■ **Your task**: Find the lines holding the string "assert" in the data, then copy all of them.

■ **Data for this exercise**:

Lemma fdir_user_list d l d' :
  tree_ok (client d) → dao_user_list d = (Ok l, d') →
  st_same d d' ∧ NoDup (user_name <$> l) ∧ ∀ x, x ∈ l ↔ st_user d (user_name x) = Some x.
Proof.
  intros HT Hr. unfold dao_user_list in Hr. run Hr as [] d1 Hi.
  pose proof (on_client_same _ _ _ _ (fdir_array_any (client d)) Hi) as S1.
  assert (st_same d d1) as Hs1 by (apply st_same_view; apply S1).
  run Hr as r d2 Hl. run Hr as i d3 Hm. run Hr as es d4 He. unfold dump_to_user_array in Hr.
  run Hr as [] d5 Ha.
  assert (st_same d1 d3 ∧ dent (client d3) base_at = Some i) as [Hs3 Hbase].
  { apply base_found; [by apply Hs1|]. by rewrite (bind_ok _ _ _ _ _ Hl). }
  pose proof (on_client_same _ _ _ _ (fdir_list_inode_any i (client d3)) He) as S4.
  apply on_client_inv in He as (w4 & He & ->).
  destruct (fdir_list_inode_ok _ _ _ _ _ He Hbase) as [Hnd Hes].
  apply array_for_same in Ha as S5.
  apply (dump_loop_ok dump_user (λ w e, user_entry w e.1 e.2)) in Hr as [S6 ->];
    [|apply dump_user_ok|intros w w' e [_ Hv]; unfold user_entry; by rewrite !Hv].
  assert (st_same d d3) as Hs by (by etrans).
  assert (same_dao d3 d5) as S35 by (by etrans).
  split_and!.
  - etrans; [exact Hs|]. apply st_same_view; [|by destruct S35, S6; congruence].
    etrans; [apply S35|apply S6].
  - by rewrite <- list_fmap_compose.
  - intros x. rewrite <- (sm_users _ _ Hs). rewrite list_elem_of_fmap.
    assert (∀ n j, user_entry (client d5) n j = user_entry (client d3) n j) as Hent.
    { intros n j. destruct S35 as [[_ Hv] _]. unfold user_entry. by rewrite !Hv. }
    split.
    + intros ([k j] & -> & Hin). apply Hes in Hin as [Hk Hd]. simpl. rewrite decide_True by done.
      change (base_at ++ [k]) with (user_at k) in Hd. rewrite Hd. simpl. by rewrite Hent.
    + intros Hx. apply st_user_inv in Hx as (Hk & Heq & Hd). exists (user_name x, user_id x).
      split; [by rewrite Hent|]. by apply Hes.
Qed.

(** The start of the listing of a user's directory. *)
Lemma list_subdir n k d d1 es d2 :
  name_ok n → name_ok k → on_client fdir_client_dentry_array_init d = (Ok tt, d1) →
  on_client (fdir_client_list_dentry_by_path (AUTH_SET_USER_PATH1 n k)) d1 = (Ok es, d2) →
  same_dao d d2 ∧ lists_entries (client d) [home_dir; n; k] es.
Proof.
  intros Hn Hk Hi Hl.
  pose proof (on_client_same _ _ _ _ (fdir_array_any (client d)) Hi) as S1.
  pose proof (on_client_same _ _ _ _ (fdir_list_path_any (AUTH_SET_USER_PATH1 n k) (client d1) eq_refl) Hl) as S2.
  apply on_client_inv in Hl as (w & Hl & ->). apply fdir_list_path_ok in Hl; [|done].
  rewrite subdir_path in Hl by done. split; [by etrans|]. destruct Hl as [Hnd Hl], S1 as [[Hd _] _].
  split; [done|]. intros k' j. by rewrite Hl, Hd.
Qed.

Lemma fdir_spool_list stack un d l d' :
  name_ok un → dao_spool_list stack un d = (Ok l, d') →
  st_same d d' ∧ NoDup (pool_name <$> l) ∧
  (∀ p, p ∈ l → st_pool d un (pool_name p) = Some (pool_id p, pool_quota p, pool_status p)) ∧
  ∀ n x, st_pool d un n = Some x → n ∈ pool_name <$> l.
Proof.
  intros Hun Hr. unfold dao_spool_list in Hr. run Hr as [] d1 Hi. run Hr as es d2 Hl.
  destruct (list_subdir _ _ _ _ _ _ Hun created_ok Hi Hl) as [S2 [Hnd Hes]].
  unfold dump_to_spool_array in Hr. run Hr as [] d3 Ha. apply array_for_same in Ha as S3.
  assert (same_dao d d3) as S by (by etrans).
  apply (dump_loop_ok (dump_spool stack) (λ w e, {| pool_id := e.2; pool_name := e.1;
    pool_quota := (pool_entry w e.2).1.2; pool_used := stack; pool_status := (pool_entry w e.2).2 |}))
    in Hr as [S4 ->]; [|apply dump_spool_ok|intros w w' e [_ Hv]; unfold pool_entry; by rewrite !Hv].
  assert (∀ j, pool_entry (client d3) j = pool_entry (client d) j) as Hent.
  { intros j. destruct S as [[_ Hv] _]. unfold pool_entry. by rewrite !Hv. }
  assert (same_dao d d') as S' by (by etrans). split_and!.
  - apply st_same_view; apply S'.
  - by rewrite <- list_fmap_compose.
  - intros p ([k j] & -> & Hin)%list_elem_of_fmap. apply Hes in Hin as [Hk Hd]. simpl.
    rewrite decide_True by done. change ([home_dir; un; AUTH_DIR_NAME_CREATED_STR] ++ [k]) with (pool_at un k) in Hd.
    rewrite Hd. simpl. by rewrite <- Hent.
  - intros n x Hx. apply st_pool_inv in Hx as (_ & Hn & _ & Hd). rewrite <- list_fmap_compose.
    apply list_elem_of_fmap. exists (n, x.1.1). split; [done|]. by apply Hes.
Qed.
(** * The managed-runtime bridge of FQuake3 (src/C/m/m.c)

    m.c is a forwarding layer between a native engine and the embedded
    Mono runtime.  Its functions are embedded here as computations in a
    small monad [M]: every call into the Mono API is an event answered by
    an abstract runtime [rt], a computation threads the state of the
    process, and a run ends in one of three ways: the function returns,
    [g_error] aborts the process, or a local buffer is overrun.  Each run
    also records the calls it made together with the runtime's answers, so
    that what the bridge forwards, and in which order, can be stated. *)

From Stdlib Require Import ZArith String Ascii List Bool Lia.
From ExtLib Require Import Structures.Monad.
Import ListNotations.
Import MonadNotation.

Local Open Scope Z_scope.
Local Open Scope string_scope.
Local Open Scope monad_scope.

(** ** Pointers, handles and C scalars *)

(** A C pointer is its address; the null pointer is address 0. *)
Definition ptr := Z.
Definition NULL : ptr := 0.

(** [!p] *)
Definition is_null (p : ptr) : bool := Z.eqb p NULL.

■ **Exercise answer**:
  assert (st_same d d1) as Hs1 by (apply st_same_view; apply S1).
  assert (st_same d1 d3 ∧ dent (client d3) base_at = Some i) as [Hs3 Hbase].
  assert (st_same d d3) as Hs by (by etrans).
  assert (same_dao d3 d5) as S35 by (by etrans).
    assert (∀ n j, user_entry (client d5) n j = user_entry (client d3) n j) as Hent.
  assert (same_dao d d3) as S by (by etrans).
  assert (∀ j, pool_entry (client d3) j = pool_entry (client d) j) as Hent.
  assert (same_dao d d') as S' by (by etrans). split_and!.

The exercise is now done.